Sometimes people do the right things for the wrong reasons.
Take giving, for example. If you’ve followed this site for very long, you know that we’re big fans of giving. It’s one of the best and most noble things that you can do with your money. But if you give your money conspicuously so that other people can see it, you may be doing the right thing for the wrong reason. And if your motivations are wrong, you’re probably a slave to something.
Money can make slaves of us in all sorts of crazy ways. Last week, we talked about how money and pride can get twisted together and lead us to make all sorts of bad financial decisions in order to impress people. Today, we’re going to look at an interesting corollary to that principle: Sometimes pride is at work even when we’re doing good things with our money. And that’s still slavery.
Let’s start by saying that giving is an awesome thing. Everyone should be giving as much as they can on a regular basis, because giving is one of the chief ways that we can take care of our fellow man and make the world a better place. But in some circles, the public pressure to give can begin to warp the heart of a giver.
Think about it: If everyone around you is openly giving money, you can feel pressure to give as well. A little bit of social pressure may be a good thing. But when impressing the people around you becomes the motivation of your heart, your giving is still a symptom of slavery.
Jesus addresses this very phenomenon in Mathew 6:1-4, when He talks about right and wrong ways to give:
“Be careful not to practice your righteousness in front of others to be seen by them. If you do, you will have no reward from your Father in heaven.
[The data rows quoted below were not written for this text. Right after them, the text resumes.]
Definition Reserve (e : StreamRescueEvidence) (payloadBytes : Z) (at_ : time)
    (b : streamBoundedRescueBudget)
  : boundedRescueAdmission * list StreamRescueEvent * streamBoundedRescueBudget :=
  let class := ClassifyStreamRescue e in
  let candidateID := succ64 (rb_nextCandidate b) in
  let b := b <| rb_nextCandidate := candidateID |> <| rb_stats ::= update bs_CandidateCount succ64 |> in
  let eligibility := if rb_eventHook b then eligibilityLocked b e payloadBytes at_ class
                     else no_eligibility in
  let b := if rb_eventHook b then link_candidate (re_Sequence e) candidateID b else b in
  let event := (rescue_event at_ (rb_sessionID b) "" e class 0 payloadBytes "" "")
                 <| ev_CandidateID := candidateID |> in
  let finish b event kind final reason :=
    emit b [annotateDecisionLocked b (event <| ev_Kind := kind |>) candidateID eligibility final reason] in
  let rejected b event reason :=
    (MkAdmission candidateID 0 class false false reason,
     finish b event "rescue_rejected" "rejected" reason, rejectReasonLocked reason b) in
  let count f b := b <| rb_stats ::= f |> in
  if rb_closed b then rejected b event "session_closed" else
  if bool_decide (class = StreamRescueFailureRecovery) then
    let reason := "positive_owner_invalidation" in
    (MkAdmission candidateID 0 class true true reason,
     finish b (event <| ev_RecoveryExempted := true |>) "failure_recovery_exempt" "exempted" reason,
     count (update bs_FailureRecoveryExempted succ64) b) else
  if bool_decide (class = StreamRescueProbeData) then
    let reason := "recovery_probe_data" in
    (MkAdmission candidateID 0 class true true reason,
     finish b event "probe_data_exempt" "exempted" reason,
     count (update bs_ProbeDataExempted succ64) b) else
  if bool_decide (class <> StreamRescueHealthyHOL) then
    rejected (count (update bs_UnclassifiedRejected succ64) b) event "classification_not_healthy_hol" else
  let b := count (update bs_EligibleCount succ64) b in
  if bool_decide (re_Sequence e < rb_ackedNext b) then
    rejected (count (update bs_StaleOrAckedRejected succ64) b) event "already_acked" else
  match rb_records b !! re_Sequence e with
  | None => rejected (count (update bs_StaleOrAckedRejected succ64) b) event "missing_or_acked_original"
  | Some record =>
    if rr_acked record then
      rejected (count (update bs_StaleOrAckedRejected succ64) b) event "missing_or_acked_original" else
    let key := evidence_key e in
    let event := event <| ev_PreviousResult := rr_lastResult record |> in
    if negb (mode_is b boundedRescueFactorCOnly) && bool_decide (key ∈ rr_usedByEpoch record) then
      rejected (count (update bs_PerRecordRejected succ64) b)
        (event <| ev_PerRecordAttempt := rr_lifetimeAttempt record |>) "per_record_epoch_limit" else
    if bool_decide (is_Some (rr_pendingByEpoch record !! key)) then
      rejected (if mode_is b boundedRescueFactorCOnly then b
                else count (update bs_PerRecordRejected succ64) b)
        (event <| ev_PerRecordAttempt := succ64 (rr_lifetimeAttempt record) |>)
        "per_record_epoch_reservation_pending" else
    if bool_decide (payloadBytes = 0) then rejected b event "empty_payload" else
    let b := pruneLocked at_ b in
    match split_payload b payloadBytes with
    | None =>
      rejected (count (update bs_BudgetRejected succ64) b)
        (event <| ev_PerRecordAttempt := succ64 (rr_lifetimeAttempt record) |>) "rolling_budget_exhausted"
    | Some (basePart, burstPart) =>
      let b := open_reservation e payloadBytes basePart burstPart candidateID eligibility record b in
      let id := rb_nextReservation b in
      let reason := if mode_is b boundedRescueFactorFull then "budget_reserved"
                    else "experimental_variant_admitted_without_rolling_budget" in
      (MkAdmission candidateID id class true false reason,
       finish b (event <| ev_ReservationID := id |>) "rescue_reserved" "admitted" reason, b)
    end
  end.
Lemma book_open r record :
  recs !! rs_seq r = Some record -> rr_pendingByEpoch record !! rs_key r = None ->
  0 <= next -> rs_id r = next + 1 ->
  book_ok acked last has (next + 1) (<[next + 1 := r]> res)
    (<[rs_seq r := record <| rr_pendingByEpoch ::= <[rs_key r := next + 1]> |>]> recs) started.
Proof.
  intros Hrec Hnone Hnext Hid. destruct B as [H1 H2 H3].
  assert (Hfresh : forall id r', res !! id = Some r' -> id <> next + 1).
  { intros id r' Hr. specialize (H1 _ _ Hr). lia. }
  constructor.
  - intros id r' [[<- <-]|[Hne Hr]]%lookup_insert_Some.
    { split; [done|]. split; [lia|]. eexists. rewrite lookup_insert_eq. split; [done|]. simpl.
      apply lookup_insert_eq. }
    destruct (H1 _ _ Hr) as (? & ? & record' & Hrec' & Hp). split; [done|]. split; [lia|].
    destruct (decide (rs_seq r = rs_seq r')) as [E|].
    + rewrite E in *. rewrite lookup_insert_eq. eexists. split; [done|]. simpl.
      simplify_eq. rewrite lookup_insert_ne; [done|]. by intros E'; rewrite E' in *; simplify_eq.
    + exists record'. by rewrite lookup_insert_ne.
  - intros s record' [[<- <-]|[_ Hr]]%lookup_insert_Some.
    + destruct (H2 _ _ Hrec) as [? [R1 R2 R3 R4 R5]]. split; [done|]. constructor; simpl; try done.
      * intros _. apply insert_non_empty.
      * intros key id [[<- <-]|[_ Hk]]%lookup_insert_Some; [exists r; by rewrite lookup_insert_eq|].
        destruct (R4 _ _ Hk) as (r' & ? & ? & ?). exists r'. rewrite lookup_insert_ne; [done|].
        symmetry. by eapply Hfresh.
    + destruct (H2 _ _ Hr) as [? [R1 R2 R3 R4 R5]]. split; [done|]. constructor; try done.
      intros key id Hk. destruct (R4 _ _ Hk) as (r' & ? & ? & ?). exists r'.
      rewrite lookup_insert_ne; [done|]. symmetry. by eapply Hfresh.
  - intros s k Hs. destruct (H3 s k Hs) as (? & ? & H). split; [done|]. split; [done|].
    destruct H as [H|H]; [left|by right]. apply lookup_insert_is_Some'. by right.
Qed.
(** C10. A rescue is written at most once per record, generation and recovery epoch, over
    the whole life of the budget, and its write is never started once its record has
    been acknowledged.  (The mode without per-record limit keeps only the second.) *)
Theorem rescue_once_per_epoch cfg start log b id t evs b' :
  rescue_history cfg start log b -> BeginWrite id t b = (true, evs, b') ->
  let a := account start log in
  exists o, ac_open a !! id = Some o /\ or_started o = false /\ ac_acked a <= or_seq o /\
    (rf_factorMode cfg <> boundedRescueFactorCOnly ->
     NoDup (ac_started a) /\ (or_seq o, or_key o) ∉ ac_started a).
Proof.
  intros Hh HB. destruct (history_inv _ _ _ _ Hh) as (I & Hcfg & _). cbv zeta.
  unfold BeginWrite in HB. destruct (beginWriteDeferred id t b) as [[ok ev] b1] eqn:E.
  injection HB as -> <- ->. destruct (inv_begin _ _ _ _ _ _ _ _ _ I E) as [I' Ho].
  destruct (Ho eq_refl) as (o & Ho' & Hack). exists o. split; [done|].
  assert (or_started o = false) as Hst.
  { revert Ho' E. rewrite (inv_open_lookup _ _ _ _ _ I). unfold beginWriteDeferred.
    destruct (rb_reservations b !! id) as [r|]; [|done]. intros [= <-]. simpl.
    destruct (rs_started r); [|done]. rewrite andb_false_r. by case_bool_decide. }
  split; [done|]. split; [done|]. intros Hm. rewrite <- Hcfg in Hm.
  split; [exact (ri_once _ _ _ _ I Hm)|].
  assert (rb_config b' = rb_config b) as Ec.
  { apply (rescue_exec_config b (rop_begin id t) (res_begin true)). simpl. unfold BeginWrite.
    by rewrite E. }
  rewrite <- Ec in Hm. pose proof (ri_once _ _ _ _ I' Hm) as Hn. unfold ac_begin in Hn.
  rewrite Ho' in Hn. simpl in Hn. apply NoDup_app in Hn as (_ & Hn & _). intros Hin.
  apply (Hn _ Hin). by apply list_elem_of_singleton.
Qed.

(** The charged bytes of one target leg. *)
Definition leg_bytes_since (cutoff : time) (leg : Z) (l : list rescueByteEvent) : Z :=
  leg_total leg (List.filter (fun ev => after (be_at ev) cutoff) l).

Lemma filter_all cutoff l : (forall ev, ev ∈ l -> cutoff < be_at ev) ->
  List.filter (fun ev => after (be_at ev) cutoff) l = l.
Proof.
  induction l as [|ev l IH]; intros H; simpl; [done|]. unfold after at 1.
  rewrite bool_decide_eq_true_2 by (apply H; left). rewrite IH; [done|]. intros x Hx. apply H. by right.
Qed.
Lemma filter_none cutoff l : (forall ev, ev ∈ l -> be_at ev <= cutoff) ->
  List.filter (fun ev => after (be_at ev) cutoff) l = [].
Proof.
  induction l as [|ev l IH]; intros H; simpl; [done|]. unfold after at 1.
  rewrite bool_decide_eq_false_2 by (specialize (H ev ltac:(left)); lia).
  apply IH. intros x Hx. apply H. by right.
Qed.
Lemma filter_perm (P : rescueByteEvent -> bool) l1 l2 :
  l1 ≡ₚ l2 -> List.filter P l1 ≡ₚ List.filter P l2.
Proof.
  induction 1 as [|x l1 l2 _ IH|x y l|l1 l2 l3 _ IH1 _ IH2]; simpl; repeat case_match;
    rewrite ?IH; try done; [by constructor|by rewrite IH1, IH2].
Qed.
2 “So when you give to the needy, do not announce it with trumpets, as the hypocrites do in the synagogues and on the streets, to be honored by others. Truly I tell you, they have received their reward in full. 3 But when you give to the needy, do not let your left hand know what your right hand is doing, 4 so that your giving may be in secret. Then your Father, who sees what is done in secret, will reward you.”
The message here is as plain as it is powerful. There are two ways that we can be rewarded for giving. The first and best reward is a heavenly reward: When we give with the right heart, it pleases God, and it’s a form of storing up treasures in heaven. When we reach the afterlife and see God in His glory, we’ll be rewarded for everything we have given on earth.
The second reward for giving is much more temporary: When we give publicly in a way that is conspicuous to the people in our communities, we may be honored by others. They may be impressed by how much we give. They may thank us profusely. If we give a large amount of money, they may even name a building after us. But this public adulation is its own reward. And there’s nothing eternal about it.
Jesus is clear in this teaching that God wants to reward us for giving, but He only does so when we give with the right motivations. And impressing people is not motivation enough to meet God’s standards. That’s why Jesus taught us to give in secret. The things we do in secret are between us and God. Giving in secret protects us from the praise of others. It keeps pride out of the equation. And it puts us in a position to be rewarded by our heavenly Father.
So if you’re a prolific giver, that’s great. But if you enjoy giving in public and the honor that comes from people acknowledging your gifts, you need to take a good, hard look at the motivations of your heart. It’s possible that pride has got a hold of you without you even knowing it.
In the end, we should all aspire to please God and God alone with our financial decisions. Whether it’s the things we buy or the money we give, it all belongs to Him in the long run. And if we use His resources to please Him and do His work, we will enjoy His rewards, which are greater than the admiration of man will ever be.